Il y en a quelques uns, certes, qui supportent l'idée que les gens se sont un peu laissé aller pendant le confinement, du moins dans certains pays. Par exemple, la maison de sondage Gallup, aux États-Unis, a trouvé que le coronavirus avait nui à la pratique du sport pour 38 % des Américains, contre seulement 14 % qui disaient faire plus d'activité physique maintenant (et 48 % pour qui ça n'avait rien changé).

De même, cette étude parue fin juin dans les Annals of Internal Medicine (AIM) a analysé les données d'une application de comptes de pas ayant plus de 450 000 abonnés, et a trouvé que 30 jours après la déclaration de la pandémie, chacun faisait en moyenne 27 % moins de pas quotidiennement. Les step counts étant reconnus comme un indicateur assez fiable de l'activité physique en général, il se peut donc, oui, que le confinement (volontaire ou obligatoire) nous ait collectivement «ramolli».

Mais d'un autre côté, l'effet mesuré dans cette étude (comme les auteurs le disent eux-mêmes) n'indique peut-être pas un recul de la pratique du sports. Si on ne peut plus faire du lèche-vitrine parce que les centres commerciaux sont fermés, si on ne marche plus jusqu'au stationnement ou jusqu'au transport en commun parce qu'on télé-travaille, alors on fera moins de pas chaque jour. Mais cela n'implique pas forcément qu'on fait moins d'activité physique qu'avant le confinement, ni qu'on n'a pas remplacé nos sports d'avant par d'autres.
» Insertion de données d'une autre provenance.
(* ===== verification/Router.v ===== *)
(** * The routes of the HTTP API (internal/transport/httpapi/router.go)

    The patterns the router registers with their handlers, how a request finds
    its handler, and the whole API as one step on the state of the server.  The
    multiplexer is the standard library's: a pattern is a method and a path
    whose segments are literals or wildcards for one segment; a pattern for GET
    also serves HEAD.  What a handler takes from outside the request (instants,
    random ids and tokens, the parsed upload) is the record [choices]. *)

From S2P Require Import Prelude GoStrings Json Perm Storage Redact RateLimit Password Auth Ticket Blob AssetImage.
From S2P Require Import Http Worlds Scenes Assets.
From Stdlib Require Import Ascii.

Local Open Scope Z_scope.

(** ** Patterns *)

Inductive pathSegment := Literal (s : string) | Wildcard (name : string).

#[export] Instance pathSegment_eq_dec : EqDecision pathSegment.
Proof. solve_decision. Defined.

(** [{name}] is a wildcard. *)
Definition parseSegment (s : string) : pathSegment :=
  match chars s with
  | c :: l => if bool_decide (c = "{"%char) then Wildcard (unchars (take (length l - 1) l)) else Literal s
  | [] => Literal s
  end.

Definition parsePattern (s : string) : list pathSegment := parseSegment <$> Split "/"%char s.

(** The values of the wildcards when the path matches, as [r.PathValue] reads
    them. *)
Fixpoint matchSegments (p : list pathSegment) (path : list string) : option (list (string * string)) :=
  match p, path with
  | [], [] => Some []
  | Literal s :: p, x :: path => if bool_decide (s = x) then matchSegments p path else None
  | Wildcard n :: p, x :: path =>
      if bool_decide (x = "") then None else vs ← matchSegments p path; Some ((n, x) :: vs)
  | _, _ => None
  end.

Definition PathValue (vs : list (string * string)) (name : string) : string :=
  default "" (snd <$> head (filter (λ v, v.1 = name) vs)).

Definition servesMethod (pattern method : string) : bool :=
  bool_decide (pattern = method) || (bool_decide (pattern = "GET") && bool_decide (method = "HEAD")).

(** ** Endpoints *)

Inductive endpoint :=
  | Healthz | Readyz
  | SetupState | Setup | LoginAt | LogoutAt | Me | TicketAt
  | Worlds | CreateWorld
  | Members (world : ID) | SetRole (world user : ID) | RemoveMember (world user : ID)
  | Invites (world : ID) | CreateInvite (world : ID) | RevokeInviteAt (world invite : ID)
  | ScenesOf (world : ID) | CreateScene (world : ID)
  | TokensOf (world scene : ID) | CreateToken (world scene : ID)
  | WallsOf (world scene : ID) | CreateWall (world scene : ID)
  | ActorsOf (world : ID) | CreateActor (world : ID)
  | SetAccess (world document : ID)
  | AssetsOf (world : ID) | UploadAsset (world : ID)
  | ServeAsset (world asset : ID) (variant : string)
  | PreviewInvite (token : string) | AcceptInvite (token : string)
  | Socket.

(** The parts of [Deps] that decide what is registered. *)
Record wiring := MkWiring { hasService : bool; hasBlobs : bool; hasSocket : bool }.

Definition route : Type := string * string * ((string → string) → endpoint).

Definition infoRoutes : list route :=
  [ ("GET", "/healthz", λ _, Healthz);
    ("GET", "/readyz", λ _, Readyz) ].

Definition serviceRoutes : list route :=
  [ ("GET", "/api/setup", λ _, SetupState);
    ("POST", "/api/setup", λ _, Setup);
    ("POST", "/api/auth/login", λ _, LoginAt);
    ("POST", "/api/auth/logout", λ _, LogoutAt);
    ("GET", "/api/auth/me", λ _, Me);
    ("POST", "/api/session/ticket", λ _, TicketAt);
    ("GET", "/api/worlds", λ _, Worlds);
    ("POST", "/api/worlds", λ _, CreateWorld);
    ("GET", "/api/worlds/{worldId}/members", λ v, Members (v "worldId"));
    ("PUT", "/api/worlds/{worldId}/members/{userId}", λ v, SetRole (v "worldId") (v "userId"));
    ("DELETE", "/api/worlds/{worldId}/members/{userId}", λ v, RemoveMember (v "worldId") (v "userId"));
    ("GET", "/api/worlds/{worldId}/invites", λ v, Invites (v "worldId"));
    ("POST", "/api/worlds/{worldId}/invites", λ v, CreateInvite (v "worldId"));
    ("DELETE", "/api/worlds/{worldId}/invites/{inviteId}",
       λ v, RevokeInviteAt (v "worldId") (v "inviteId"));
    ("GET", "/api/worlds/{worldId}/scenes", λ v, ScenesOf (v "worldId"));
    ("POST", "/api/worlds/{worldId}/scenes", λ v, CreateScene (v "worldId"));
    ("GET", "/api/worlds/{worldId}/scenes/{sceneId}/tokens", λ v, TokensOf (v "worldId") (v "sceneId"));
    ("POST", "/api/worlds/{worldId}/scenes/{sceneId}/tokens",
       λ v, CreateToken (v "worldId") (v "sceneId"));
    ("GET", "/api/worlds/{worldId}/scenes/{sceneId}/walls", λ v, WallsOf (v "worldId") (v "sceneId"));
    ("POST", "/api/worlds/{worldId}/scenes/{sceneId}/walls",
       λ v, CreateWall (v "worldId") (v "sceneId"));
    ("GET", "/api/worlds/{worldId}/actors", λ v, ActorsOf (v "worldId"));
    ("POST", "/api/worlds/{worldId}/actors", λ v, CreateActor (v "worldId"));
    ("PUT", "/api/worlds/{worldId}/documents/{documentId}/access",
       λ v, SetAccess (v "worldId") (v "documentId")) ].

Definition blobRoutes : list route :=
  [ ("GET", "/api/worlds/{worldId}/assets", λ v, AssetsOf (v "worldId"));
    ("POST", "/api/worlds/{worldId}/assets", λ v, UploadAsset (v "worldId"));
    ("GET", "/assets/{worldId}/{assetId}", λ v, ServeAsset (v "worldId") (v "assetId") (v "variant"));
    ("GET", "/assets/{worldId}/{assetId}/{variant}",
       λ v, ServeAsset (v "worldId") (v "assetId") (v "variant")) ].

Definition inviteRoutes : list route :=
  [ ("GET", "/api/invites/{token}", λ v, PreviewInvite (v "token"));
    ("POST", "/api/invites/{token}/accept", λ v, AcceptInvite (v "token")) ].

Definition NewRouter (w : wiring) : list route :=
  infoRoutes ++
  (if hasService w then
     serviceRoutes ++ (if hasBlobs w then blobRoutes else []) ++ inviteRoutes
   else []) ++
  (if hasSocket w then [("GET", "/ws", λ _, Socket)] else []).

(** A route that serves a method and a path. *)
Definition answers (method : string) (path : list string) (x : route) : option endpoint :=
  let '(m, pattern, handler) := x in
  if servesMethod m method then
    vs ← matchSegments (parsePattern pattern) path; Some (handler (PathValue vs))
  else None.
(** [writeLoop]. *)
Inductive writeLoopStep : string → live → live → Prop :=
  | live_pop st id s wire n rd f o :
      clientAt st id s (Serving n rd (At Popping)) wire → Pop (sess_outbox s) = (Some f, o) →
      writeLoopStep id st (moveTo id (with_outbox o s) (Serving n rd (Holding f)) wire st)
  | live_skip st id s wire n rd f q :
      clientAt st id s (Serving n rd (Holding f)) wire → writeFilter f (sess_lastSeq s) = (None, q) →
      writeLoopStep id st (moveTo id s (Serving n rd (At Popping)) wire st)
  | live_write st id s wire n rd f g' q sent :
      clientAt st id s (Serving n rd (Holding f)) wire → writeFilter f (sess_lastSeq s) = (Some g', q) →
      writeLoopStep id st
        (moveTo id (storeLastSeq q s) (Serving n rd (At Popping)) (written sent g' wire) st)
  | live_write_failed st id s wire n rd f g' q :
      clientAt st id s (Serving n rd (Holding f)) wire → writeFilter f (sess_lastSeq s) = (Some g', q) →
      writeLoopStep id st (moveTo id (storeLastSeq q s) (Serving n rd (At Done)) wire st)
  | live_empty st id s wire n rd o :
      clientAt st id s (Serving n rd (At Popping)) wire → Pop (sess_outbox s) = (None, o) →
      writeLoopStep id st (moveTo id s (Serving n rd (At Checking)) wire st)
  | live_closed st id s wire n rd :
      clientAt st id s (Serving n rd (At Checking)) wire → closed (sess_outbox s) = true →
      writeLoopStep id st (moveTo id s (Serving n rd (At Done)) wire st)
  | live_open st id s wire n rd :
      clientAt st id s (Serving n rd (At Checking)) wire → closed (sess_outbox s) = false →
      writeLoopStep id st (moveTo id s (Serving n rd (At Waiting)) wire st)
  | live_woken st id s wire n rd :
      clientAt st id s (Serving n rd (At Waiting)) wire → signal (sess_outbox s) = true →
      writeLoopStep id st
        (moveTo id (with_outbox (clearSignal (sess_outbox s)) s) (Serving n rd (At Popping)) wire st)
  | live_cancelled st id s wire n rd :
      clientAt st id s (Serving n rd (At Waiting)) wire →
      writeLoopStep id st (moveTo id s (Serving n rd (At Done)) wire st).
Lemma moveTo_OK st id s ph wire :
  liveOK st →
  clientOK (lv_past st) (lv_store st) s ph wire →
  (∀ n, hubOf ph = Some n → ∃ h, lv_hubs st !! n = Some h ∧ hp_world h = sess_worldID s) →
  (∀ n h, lv_hubs st !! n = Some h → id ∈ hp_members h → joined n ph ∧ sess_worldID s = hp_world h) →
  liveOK (moveTo id s ph wire st).
Proof.
  intros [Hwf Hpast Hhist Hcl Hdom Hq Hm Hrest Hreg Hcr] HO Hhub Hmem. split; try done.
  - intros id' s' ph' wire' [(-> & -> & -> & ->)|[_ Hat]]%clientAt_moved; [by split|]. by apply (Hcl id').
  - cbn. intros id'. rewrite !lookup_insert. case_decide; [by intros _; eexists|]. apply Hdom.
  - intros n h id' Hh Hin. destruct (decide (id' = id)) as [->|Hne].
    + destruct (Hmem _ _ Hh Hin) as [Hj Hw]. exists s, ph, wire. split_and!; [|done..].
      apply clientAt_moved. by left.
    + destruct (Hm _ _ _ Hh Hin) as (s' & ph' & wire' & Hat & Hrest'). exists s', ph', wire'.
      split; [|done]. apply clientAt_moved. by right.
Qed.

(** The usual case: the same identity, still with the same hub. *)
Lemma moveTo_same st id s ph wire s' ph' wire' :
  liveOK st → clientAt st id s ph wire → sess_worldID s' = sess_worldID s →
  (∀ n, hubOf ph' = Some n → hubOf ph = Some n) →
  (∀ n, joined n ph → joined n ph') →
  clientOK (lv_past st) (lv_store st) s' ph' wire' →
  liveOK (moveTo id s' ph' wire' st).
Proof.
  intros HOK Hat Hw Hhub Hj HO. destruct (lo_clients _ HOK _ _ _ _ Hat) as [_ Hh].
  apply moveTo_OK; [done..| |].
  - intros n Hn%Hhub. rewrite Hw. by apply Hh.
  - intros n h Hn Hin. destruct (lo_members _ HOK _ _ _ Hn Hin) as (s0 & ph0 & w0 & [Hs0 Hc0] & Hjn & Hw0).
    destruct Hat as [Hs Hc]. rewrite Hs in Hs0. rewrite Hc in Hc0. injection Hs0 as <-. injection Hc0 as <- <-.
    split; [by apply Hj|congruence].
Qed.

(** *** A hub moves on *)

Lemma setHub_OK st n h h' :
  liveOK st → lv_hubs st !! n = Some h → hp_world h' = hp_world h →
  hubQueued (lv_past st) (lv_store st) h' →
  (∀ id, id ∈ hp_members h' → id ∈ hp_members h ∨
     ∃ s ph wire, clientAt st id s ph wire ∧ joined n ph ∧ sess_worldID s = hp_world h) →
  NoDup (remaining (hp_pc h')) → (∀ id, id ∈ remaining (hp_pc h') → id ∈ hp_members h') →
  (hp_pc h' = HubDone → hp_members h' = ∅) →
  liveOK (setHub n h' st).
Proof.
  intros [Hwf Hpast Hhist Hcl Hdom Hq Hm Hrest Hreg Hcr] Hn Hw Hq' Hsub Hnd Hin Hdone. split; cbn; try done.
  - intros id s ph wire Hat. destruct (Hcl id s ph wire Hat) as [HO Hh]. split; [done|].
    intros m Hm'. destruct (Hh m Hm') as (h0 & Hh0 & Hw0). rewrite lookup_insert. case_decide; [|by exists h0].
    subst m. exists h'. rewrite Hn in Hh0. injection Hh0 as <-. split; [done|congruence].
  - intros m h0. rewrite lookup_insert. case_decide; [by intros [= <-]|]. apply Hq.
  - intros m h0 id. rewrite lookup_insert. case_decide; [|by apply Hm]. subst m. intros [= <-] Hi.
    rewrite Hw. destruct (Hsub _ Hi) as [Hi'|?]; [by apply (Hm n h id Hn)|done].
  - intros m h0. rewrite lookup_insert. case_decide; [by intros [= <-]|]. apply Hrest.
  - intros w m Hwm. destruct (Hreg w m Hwm) as (h0 & Hh0 & Hw0). rewrite lookup_insert. case_decide; [|by exists h0].
    subst m. exists h'. rewrite Hn in Hh0. injection Hh0 as <-. split; [done|congruence].
  - intros m. rewrite <-Hcr, lookup_insert. case_decide; [|done]. subst m. split; intros _; by eexists.
Qed.

(** *** Steps of a session *)

Lemma dueTo_same past store s s' : sameIdentity s s' → dueTo policy past store s' = dueTo policy past store s.
Proof. intros (Hu & Hw & Hr & _). unfold dueTo. by rewrite Hu, Hw, Hr. Qed.

Lemma eventSeqs_app fs gs : eventSeqs (fs ++ gs) = eventSeqs fs ++ eventSeqs gs.
Proof. apply omap_app. Qed.

Lemma eventSeq_other f : frame_Type f ≠ TypeEvent → eventSeq f = None.
Proof. intros Hf. unfold eventSeq. by rewrite bool_decide_eq_false_2. Qed.

(** Frames that are no events may be written at any point. *)
Lemma eventSeqs_written sent f wire : frame_Type f ≠ TypeEvent → eventSeqs (written sent f wire) = eventSeqs wire.
Proof.
  intros Hf. destruct sent; [|done]. cbn. rewrite eventSeqs_app, eventSeqs_cons, eventSeq_other by done.
  apply app_nil_r.
Qed.

Lemma moveTo_wrote st id s ph wire s' ph' sent f :
  liveOK st → clientAt st id s ph wire → sameIdentity s s' →
  (∀ n, hubOf ph' = Some n → hubOf ph = Some n) → (∀ n, joined n ph → joined n ph') →
  (sent = true → frame_Type f ≠ TypeEvent) → (unwelcomed ph' → unwelcomed ph ∧ sent = false) →
  sessionOK policy (lv_past st) (lv_store st) s' → inHand (lv_past st) (lv_store st) s' ph' →
  liveOK (moveTo id s' ph' (written sent f wire) st).
Proof.
  intros HOK Hat Hid Hhub Hj Hf Hun HO Hin. apply (moveTo_same st id s ph wire); [done|done|apply Hid|done|done|].
  destruct (lo_clients _ HOK _ _ _ _ Hat) as [(_ & _ & Hd & Hs & Hb & Hu) _].
  split_and!; [done|done|]. unfold wireOK. rewrite (dueTo_same _ _ _ _ Hid).
  destruct Hid as (_ & _ & _ & Hle). assert (eventSeqs (written sent f wire) = eventSeqs wire) as Hseq.
  { destruct sent; [|done]. by apply (eventSeqs_written true), Hf. }
  rewrite Hseq. split_and!; [|done| |].
  - destruct sent; [|done]. cbn. apply Forall_app. split; [done|]. apply Forall_singleton.
    by apply due_other, eventBody_type, Hf.
  - eapply Forall_impl; [exact Hb|]. cbn. lia.
  - intros [Hu' ->]%Hun. by apply Hu.
Qed.

Lemma moveTo_quiet st id s ph wire s' ph' :
  liveOK st → clientAt st id s ph wire → sameIdentity s s' →
  (∀ n, hubOf ph' = Some n → hubOf ph = Some n) → (∀ n, joined n ph → joined n ph') →
  (unwelcomed ph' → unwelcomed ph) →
  sessionOK policy (lv_past st) (lv_store st) s' → inHand (lv_past st) (lv_store st) s' ph' →
  liveOK (moveTo id s' ph' wire st).
Proof.
  intros HOK Hat Hid Hhub Hj Hun HO Hin. change wire with (written false zeroFrame wire).
  eapply moveTo_wrote; try done. intros Hu. split; [by apply Hun|done].
Qed.

Lemma client_session st id s ph wire :
  liveOK st → clientAt st id s ph wire →
  sessionOK policy (lv_past st) (lv_store st) s ∧ inHand (lv_past st) (lv_store st) s ph ∧
  wireOK (lv_past st) (lv_store st) s ph wire.
Proof. intros HOK Hat. by destruct (lo_clients _ HOK _ _ _ _ Hat). Qed.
En outre, l'étude des AIM montre également de fortes différences d'un pays à l'autre. Dans des endroits comme la France, les États-Unis et le Royaume-Uni, le nombre quotidien de pas a chuté radicalement, s'approchant des -50 % au plus fort des mesures de distanciation. Mais dans d'autres pays (Taiwan, Corée du Sud, Suède), ça n'a pratiquement rien changé.

C'est aussi, à peu de chose près, un business as usual que cette autre étude, menée en Australie, a trouvé : 35 % font plus d'activité physique qu'avant la pandémie, ce qui n'est pas beaucoup moins que les 43 % qui ont réduit leur pratique du sport.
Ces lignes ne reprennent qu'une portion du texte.